How Coronavirus is Affecting The Mortgage Market

It’s safe to say that we’re all a little scared of how the coronavirus is going to affect the D.C. Metro economy, and the world’s economy, for that matter. Mostly, because we have nothing to compare it to. How will it affect the stock market? The housing market? Mortgage rates? All difficult questions to answer without a precedent. There’s one thing we know for sure: Fear of the unknown has greatly affected the stock markets and therefore mortgage rates.

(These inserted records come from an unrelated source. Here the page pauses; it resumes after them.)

Lemma count_equal_window (a b c : Z) :
  (count_equal [a; b; c] [0; 1; 1] =? 3) = true ↔ a = 0 ∧ b = 1 ∧ c = 1.
Proof.
  unfold count_equal. cbn [zip zip_with].
  rewrite !filter_cons, filter_nil. cbn [fst snd].
  repeat case_decide; subst; cbn; (split; [intros ?|intros (? & ? & ?)]);
    done.
Qed.

(** The scan, after [i] terms: the window holds the last two of them and
    [l] is the position of the first. It returns the terms before the
    first restart it meets after position 3, or nothing when there is
    none in the batch. *)
Lemma pisano_scan_restart (seq : list Z) :
  ∀ (todo : list Z) (i : nat) (p : list Z) (l : Z),
    todo = drop i seq → (i ≤ length seq)%nat →
    p = drop (i - 2) (take i seq) → l = Z.of_nat (i - 2) →
    (∀ j, (3 < j < i - 2)%nat → ¬ restart_at seq j) →
    match pisano_scan seq todo p l with
    | Some r =>
        ∃ j, (3 < j)%nat ∧ restart_at seq j
             ∧ (∀ j', (3 < j' < j)%nat → ¬ restart_at seq j')
             ∧ r = take j seq
    | None => ∀ j, (3 < j)%nat → ¬ restart_at seq j
    end.
Proof.
  induction todo as [|x todo IH]; intros i p l Htodo Hi Hp Hl Hbefore.
  - cbn [pisano_scan]. intros j Hj Hrestart.
    assert (length seq ≤ i)%nat.
    { destruct (decide (length seq ≤ i)%nat); [done|].
      assert (length (drop i seq) = 0%nat) as Hd by by rewrite <- Htodo.
      rewrite length_drop in Hd. lia. }
    destruct (decide (j < i - 2)%nat) as [Hlt|Hge].
    + by apply (Hbefore j); [lia|].
    + destruct Hrestart as (_ & _ & H2). apply lookup_lt_Some in H2. lia.
  - assert (seq !! i = Some x) as Hx.
    { rewrite <- (Nat.add_0_r i), <- lookup_drop, <- Htodo. done. }
    assert (todo = drop (S i) seq) as Htodo'.
    { replace (S i) with (i + 1)%nat by lia.
      rewrite <- drop_drop, <- Htodo. done. }
    pose proof (lookup_lt_Some _ _ _ Hx) as Hlt.
    assert (p ++ [x] = drop (i - 2) (take (S i) seq)) as Hp'.
    { rewrite (take_S_r _ _ x), drop_app_le, <- Hp; [done| |done].
      rewrite length_take. lia. }
    assert (length (p ++ [x]) = S i - (i - 2))%nat as Hlen.
    { rewrite Hp', length_drop, length_take. lia. }
    cbn [pisano_scan].
    destruct (Nat.ltb_spec 2 (length (p ++ [x]))) as [Hlong|Hshort].
    + assert (2 ≤ i)%nat as Hi2 by lia.
      destruct (p ++ [x]) as [|a [|b [|c [|? ?]]]] eqn:Hwin;
        cbn in Hlen; try lia.
      assert (seq !! (i - 2)%nat = Some a ∧ seq !! (i - 2 + 1)%nat = Some b
              ∧ seq !! (i - 2 + 2)%nat = Some c) as (Ha & Hb & Hc).
      { split_and!.
        - rewrite <- (lookup_take_lt seq (S i)) by lia.
          rewrite <- (Nat.add_0_r (i - 2)), <- lookup_drop, <- Hp'. done.
        - rewrite <- (lookup_take_lt seq (S i)) by lia.
          rewrite <- lookup_drop, <- Hp'. done.
        - rewrite <- (lookup_take_lt seq (S i)) by lia.
          rewrite <- lookup_drop, <- Hp'. done. }
      assert (restart_at seq (i - 2) ↔ a = 0 ∧ b = 1 ∧ c = 1) as Hrestart.
      { unfold restart_at. rewrite Ha, Hb, Hc.
        split; [intros ([= ->] & [= ->] & [= ->])|intros (-> & -> & ->)];
          done. }
      assert ([b; c] = drop (S i - 2) (take (S i) seq)) as Hnext.
      { replace (S i - 2)%nat with (i - 2 + 1)%nat by lia.
        rewrite <- drop_drop, <- Hp'. done. }
      assert (l + 1 = Z.of_nat (S i - 2)) as Hl' by lia.
      destruct (count_equal [a; b; c] [0; 1; 1] =? 3) eqn:Hcount.
      * apply count_equal_window, Hrestart in Hcount.
        destruct (Z.ltb_spec 3 l) as [Hl3|Hl3]; cbn [andb].
        -- exists (i - 2)%nat. split_and!; [lia|done|done|].
           unfold slice. destruct (Z.ltb_spec 0 0); [lia|].
           destruct (Z.ltb_spec l 0); [lia|].
           rewrite (Z.min_l 0), (Z.min_l l) by lia.
           rewrite Z.sub_0_r. cbn [Z.to_nat drop]. f_equal. lia.
        -- apply (IH (S i) _ _ Htodo' ltac:(lia) Hnext Hl').
           intros j Hj. apply Hbefore. lia.
      * cbn [andb]. apply (IH (S i) _ _ Htodo' ltac:(lia) Hnext Hl').
        intros j Hj. destruct (decide (j = i - 2)%nat) as [->|Hne].
        -- rewrite Hrestart. intros Habc.
           apply count_equal_window in Habc. congruence.
        -- apply Hbefore. lia.
    + assert (p ++ [x] = drop (S i - 2) (take (S i) seq)) as Hnext.
      { rewrite Hp'. f_equal. lia. }
      apply (IH (S i) (p ++ [x]) l Htodo' ltac:(lia) Hnext ltac:(lia)).
      intros j Hj. lia.
Qed.

Lemma batch_lookup (modulus : Z) (n k : nat) :
  (k < n)%nat →
  (reduce modulus <$> (fibonacci_number <$> seq 0 n)) !! k
  = Some (Z.rem (fibonacci_number k) modulus).
Proof.
  intros Hk. by rewrite !list_lookup_fmap, lookup_seq_lt by done.
Qed.
Lemma inOrder_cons {A : Type} (R : A → A → Prop) (a : A) (l : list A) :
  inOrder R (a :: l) ↔ Forall (R a) l ∧ inOrder R l.
Proof.
  split.
  - intros H. split.
    + apply Forall_lookup. intros j b Hb. apply (H 0 (S j)); [lia | done | done].
    + intros i j x y Hij Hx Hy. apply (H (S i) (S j)); [lia | done | done].
  - intros [Hall Hl] [|i] [|j] x y Hij Hx Hy; try lia; cbn in Hx, Hy.
    + injection Hx as <-. rewrite Forall_lookup in Hall. by apply (Hall j).
    + apply (Hl i j); [lia | done | done].
Qed.

Section Sorting.
Variable nodes : list Node.

Lemma sort_insert_elements (a : nat) (sorted : list nat) :
  sort_insert (startCompare nodes) a sorted ≡ₚ a :: sorted.
Proof.
  induction sorted as [|b rest IH]; [done|].
  cbn. destruct (_ <? 0)%Z; [done|]. rewrite IH. apply Permutation_swap.
Qed.

Lemma sort_insert_inOrder (a : nat) (sorted : list nat) :
  a ∉ sorted → inOrder (startsBefore nodes) sorted →
  inOrder (startsBefore nodes) (sort_insert (startCompare nodes) a sorted).
Proof.
  induction sorted as [|b rest IH]; intros Hin Hs.
  - intros i j x y Hij Hx Hy. cbn in *. destruct i, j; try lia; done.
  - cbn [sort_insert]. apply inOrder_cons in Hs as [Hb Hrest].
    apply not_elem_of_cons in Hin as [Hne Hin].
    destruct (_ <? 0)%Z eqn:E.
    + apply Z.ltb_lt, startCompare_before in E.
      apply inOrder_cons. split; [|by apply inOrder_cons].
      apply Forall_cons. split; [done|].
      eapply Forall_impl; [exact Hb|]. intros c Hc.
      unfold startsBefore in *. lia.
    + apply Z.ltb_ge in E.
      assert (startsBefore nodes b a) as Hba.
      { destruct (decide (startsBefore nodes a b)) as [H | H].
        - apply startCompare_before in H. lia.
        - unfold startsBefore in *. lia. }
      apply inOrder_cons. split; [|by apply IH].
      rewrite sort_insert_elements. by apply Forall_cons.
Qed.

Lemma sort_by_spec (l : list nat) (sorted : list nat) :
  NoDup (sorted ++ l) → inOrder (startsBefore nodes) sorted →
  foldl (λ sorted a, sort_insert (startCompare nodes) a sorted) sorted l ≡ₚ sorted ++ l
  ∧ inOrder (startsBefore nodes)
            (foldl (λ sorted a, sort_insert (startCompare nodes) a sorted) sorted l).
Proof.
  revert sorted. induction l as [|a l IH]; intros sorted Hnd Hs.
  - cbn. by rewrite app_nil_r.
  - cbn [foldl].
    assert (a ∉ sorted) as Ha.
    { apply NoDup_app in Hnd as (_ & Hdis & _). intros Hin. apply (Hdis a Hin). left. }
    destruct (IH (sort_insert (startCompare nodes) a sorted)) as [Hp Ho].
    + rewrite sort_insert_elements. cbn. by rewrite Permutation_middle.
    + by apply sort_insert_inOrder.
    + split; [|done]. rewrite Hp, sort_insert_elements. cbn.
      by rewrite Permutation_middle.
Qed.

(** X12.  The start nodes are tried in an order that holds every node
    index exactly once, nodes with one connection first, then nodes with
    two, then the others, each group by ascending index: the comparator is
    negative on every pair taken in that order. *)
Theorem startOrder_sorted :
  startOrder nodes ≡ₚ seq 0 (length nodes)
  ∧ inOrder (startsBefore nodes) (startOrder nodes)
  ∧ (∀ i j a b, i < j → startOrder nodes !! i = Some a → startOrder nodes !! j = Some b →
       (startCompare nodes a b < 0)%Z).
Proof.
  unfold startOrder, sort_by.
  destruct (sort_by_spec (seq 0 (length nodes)) []) as [Hp Ho].
  - apply NoDup_seq.
  - intros i j a b _ Ha. by rewrite lookup_nil in Ha.
  - split; [done|]. split; [done|].
    intros i j a b Hij Ha Hb. apply startCompare_before. by apply (Ho i j).
Qed.

End Sorting.

(** *** Where the points of the paths come from *)

Section Provenance.
Variable P : Vector2.t → Prop.

Lemma nodesAt_setUsed (u : bool) (i : nat) (nodes : list Node) :
  nodesAt P nodes → nodesAt P (alter (setUsed u) i nodes).
Proof.
  intros H k n Hk. rewrite length_alter. rewrite list_lookup_alter in Hk.
  destruct (decide (i = k)) as [-> | Hne]; [|by apply (H k n)].
  destruct (nodes !! k) as [n0|] eqn:E; [|done]. injection Hk as <-.
  by apply (H k n0).
Qed.

Lemma nodesAt_markAll (u : bool) (indices : list nat) (nodes : list Node) :
  nodesAt P nodes → nodesAt P (markAll u indices nodes).
Proof.
  unfold markAll. revert nodes.
  induction indices as [|i indices IH]; intros nodes H; [done|].
  simpl. apply IH. by apply nodesAt_setUsed.
Qed.

Lemma nodesAt_position (nodes : list Node) (i : nat) :
  nodesAt P nodes → i < length nodes → P (position (nodeAt nodes i)).
Proof.
  intros H Hi. destruct (lookup_lt_is_Some_2 _ _ Hi) as [n Hn].
  rewrite (nodeAt_lookup _ _ _ Hn). by apply (H i n).
Qed.

Lemma nodesAt_connection (nodes : list Node) (i j : nat) :
  nodesAt P nodes → j ∈ connections (nodeAt nodes i) → P (position (nodeAt nodes j)).
Proof.
  intros H Hj. unfold nodeAt at 1 in Hj.
  destruct (nodes !! i) as [n|] eqn:Hn; [|by apply not_elem_of_nil in Hj].
  apply nodesAt_position; [done|]. by apply (H i n).
Qed.

Section WithAtan2.
Variable Math_atan2 : float → float → float.

Lemma bestAngle_fold (cur : Vector2.t) (nodes : list Node) (inAngle : float)
    (candidates : list nat) (Q : nat → Prop) (best : option nat * float) :
  (∀ b, fst best = Some b → Q b) → Forall Q candidates →
  ∀ nx, fst (foldl (bestAngleStep Math_atan2 cur nodes inAngle) best candidates) = Some nx →
        Q nx.
Proof.
  revert best. induction candidates as [|c candidates IH]; intros best Hbest Hall; [done|].
  apply Forall_cons in Hall as [Hc Hall]. simpl. apply IH; [|done].
  unfold bestAngleStep. destruct (_ <? snd best)%float; [|done]. by intros b [= <-].
Qed.
Lemma net_part :
  match_here (literals "Net:" ++ tail2)
    ("Net: $42.10" +:+ mid2 +:+ "Trades: 7" +:+ post)
  = Some (["42.10"; "7"], post).
Proof.
  change ("Net: $42.10" +:+ mid2 +:+ "Trades: 7" +:+ post)
    with ("Net:" +:+ " " +:+ String "$" ("42.10" +:+ mid2 +:+ "Trades: 7" +:+ post)).
  rewrite match_here_lits. unfold tail2.
  (apply match_here_max_run; [reflexivity | reflexivity | simpl; lia |]).
  rewrite match_here_lit.
  apply match_here_group_run.
  - reflexivity.
  - apply head_in_app. assumption. reflexivity.
  - simpl; lia.
  - apply match_here_min_skip.
    + assumption.
    + intros w1 c w2 ->. apply match_here_lits_fail.
      apply (no_straddle "T" "rades:" w1 c w2 (" 7" +:+ post)).
      reflexivity. assumption.
    + apply trades_part.
Qed.

Lemma return_part :
  match_here PATTERN
    ("Return: 3.21%" +:+ mid1 +:+ "Net: $42.10" +:+ mid2 +:+ "Trades: 7" +:+ post)
  = Some (["3.21"; "42.10"; "7"], post).
Proof.
  rewrite PATTERN_tails.
  change ("Return: 3.21%" +:+ mid1 +:+ "Net: $42.10" +:+ mid2 +:+ "Trades: 7" +:+ post)
    with ("Return:" +:+ " " +:+ "3.21"
            +:+ String "%" (mid1 +:+ "Net: $42.10" +:+ mid2 +:+ "Trades: 7" +:+ post)).
  rewrite match_here_lits. unfold tail1.
  (apply match_here_max_run; [reflexivity | reflexivity | simpl; lia |]).
  (apply match_here_group_run; [reflexivity | reflexivity | simpl; lia |]).
  rewrite match_here_lit.
  apply match_here_min_skip.
  - assumption.
  - intros w1 c w2 ->. apply match_here_lits_fail.
    apply (no_straddle "N" "et:" w1 c w2
               (" $42.10" +:+ mid2 +:+ "Trades: 7" +:+ post)).
    + reflexivity.
    + assumption.
  - apply net_part.
Qed.
(** * nb.binterpolate~ : per-bin interpolation of FFT frames

    A shallow embedding of [nb.binterpolate~.c] and the properties of its
    configuration arithmetic, its per-bin tables and its perform routine.

    Modelling conventions.
    - [float] and [double] values ([t_double] samples, seconds, increments)
      are exact rationals [Q]: every finite IEEE value is a rational, and
      the rounding of each operation, NaN and the infinities are left out.
      Where the rounding decides an integer result, in [secondsToFrames],
      a second definition with the suffix [_f32] rounds each [float]
      operation to single precision ([f32]).
    - [int] and [long] values are [Z]; a conversion from a floating value
      to an integer truncates toward zero ([Qtrunc]) and is assumed to fit
      the integer type.  Where the index input can exceed the range of
      [int], the value of the conversion is made explicit ([int_cast]).
    - [fftSize] is declared [double] in the struct but only ever holds an
      integer ([x_fftsize] of the enclosing pfft~ or [DEFAULT_FFT_SIZE]);
      it is a [Z] here.
    - Each [t_atom*] table is a [list t_atom]; reading or writing an
      offset outside the table is a memory fault, [None] in the monad [M].
    - [random()] is a stream of integers [rng] consumed one draw at a time.
    - A block of the three signal inlets is a list of frames [sample];
      [sampleframes] is its length and the two outlets receive a list of
      pairs. *)

From Stdlib Require Import ZArith QArith Qround Qabs Lia List.
From stdpp Require Import base list.
Import ListNotations.

Local Open Scope Z_scope.

(** ** C conversions and Max SDK helpers *)

(** Conversion of a floating value to an integer type: the fractional part
    is discarded (truncation toward zero). *)
Definition Qtrunc (q : Q) : Z :=
  if Qle_bool 0%Q q then Qfloor q else Qceiling q.

(** [a < b] on floating values. *)
Definition Qltb (a b : Q) : bool := negb (Qle_bool b a).

(** Modelled from the spec: the [CLAMP] macro comes from the Max SDK headers,
    which are not part of the sources; it remaps a value below [lo] to [lo]
    and a value above [hi] to [hi] (the SDK writes it as
    [(a)>(lo) ? ((a)<(hi) ? (a) : (hi)) : (lo)]). *)
Definition CLAMP (a lo hi : Q) : Q :=
  if Qltb lo a then (if Qltb a hi then a else hi) else lo.

Definition DEFAULT_FFT_SIZE : Z := 4096.
Definition DEFAULT_LENGTH : Q := 10.
Definition MAX_LENGTH : Q := 30.
Definition MIN_LENGTH : Q := 0.
Definition DEFAULT_VARIANCE : Q := 2.
Definition MAX_VARIANCE : Q := 15.
Definition MIN_VARIANCE : Q := 0.
Definition MIN_INTERP_FRAMES : Z := 1.

(** [RAND_MAX] of the C library that provides [random()]: 2^31 - 1. *)
Definition RAND_MAX : Z := 2147483647.

(** A Max atom is a tagged word.  Memory handed out by
    [sysmem_newptrclear] is all zero, which is the tag [A_NOTHING]. *)
Inductive t_atom : Type :=
  | A_NOTHING
  | A_LONG (n : Z)
  | A_FLOAT (f : Q).

(** [atom_getfloat]: the value of a float atom, a long atom converted,
    0 for anything else. *)
Definition atom_getfloat (a : t_atom) : Q :=
  match a with
  | A_FLOAT f => f
  | A_LONG n => inject_Z n
  | A_NOTHING => 0%Q
  end.

(** [atom_getlong]: the value of a long atom, a float atom truncated,
    0 for anything else. *)
Definition atom_getlong (a : t_atom) : Z :=
  match a with
  | A_LONG n => n
  | A_FLOAT f => Qtrunc f
  | A_NOTHING => 0
  end.

(** ** The object struct *)

Record t_interp : Type := mk_interp {
  fftSize : Z;
  sampleRate : Z;
  currMag : list t_atom;
  currPhase : list t_atom;
  targetMag : list t_atom;
  targetPhase : list t_atom;
  incMag : list t_atom;
  incPhase : list t_atom;
  totalFrames : list t_atom;
  frameCount : list t_atom;
  updateTargetFlags : list t_atom;   (* the field [updateTarget] *)
  interpLengthSecs : Q;
  interpVarianceSecs : Q;
  interpLengthFrames : Z;
  interpVarianceFrames : Z;
  interpMin : Z;
  interpMax : Z
}.

(** The nine per-bin tables of the struct. *)
Inductive table : Type :=
  | CurrMag | CurrPhase | TargetMag | TargetPhase | IncMag | IncPhase
  | TotalFrames | FrameCount | UpdateTarget.

Definition tbl (x : t_interp) (t : table) : list t_atom :=
  match t with
  | CurrMag => currMag x
  | CurrPhase => currPhase x
  | TargetMag => targetMag x
  | TargetPhase => targetPhase x
  | IncMag => incMag x
  | IncPhase => incPhase x
  | TotalFrames => totalFrames x
  | FrameCount => frameCount x
  | UpdateTarget => updateTargetFlags x
  end.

The Unpredictability of Mortgage Rates

We’ve always understood that the best way to get an idea of how mortgage rates are moving is to observe the 10-year US treasury. In this case, however, there are factors that are causing the mortgage rates to not track the 10-year Treasury Rates. Those factors are:

  1. Mortgage Backed Securities are lagging behind the UST…a lot. The discrepancy between the two rates is the largest since the 2008 financial crisis.
  2. The Guarantee Fee. Fannie Mae has been defensive during the market rally in terms of their insurance guarantee (i.e. the Guarantee Fee).

How Interest Rates Have Changed

That makes you wonder, what were the interest rates like pre-Coronavirus madness and what are they like now?

Keep in mind that the rate varies depending on the paying points, property type, down payment amount, credit score, and loan-to-value ratio. That said, the average rate on the 30-year fixed fell to 3.13% on March 2. As of March 14th, it’s back up around 3.65%. According to Mortgage News Daily, that is the lowest mortgage rate ever recorded by Mortgage News Daily.

What DC Metro Buyers Should Know

Because mortgage rates have been up more than a full 1% from their record-lows, buyer beware — the rate you were quoted last week may be much different now. Their purchasing power may have diminished, and they may not even qualify for the same price range.

What about the Real Estate Market?

We predict that higher-priced housing markets in places like Montgomery County and Washington, DC are going to see a bigger effect than mid or low-priced markets. In terms of the actual buying and selling process, we predict that sellers may not want strangers in their homes for open houses, and vice versa (buyers may not want to be in a stranger’s home).

According to the National Association of Realtors, 16% of Realtors reported seeing a drop in buyer interest because of the coronavirus and 1 in 4 sellers are changing how they market their homes. Only 3% said they had clients remove their homes from the market.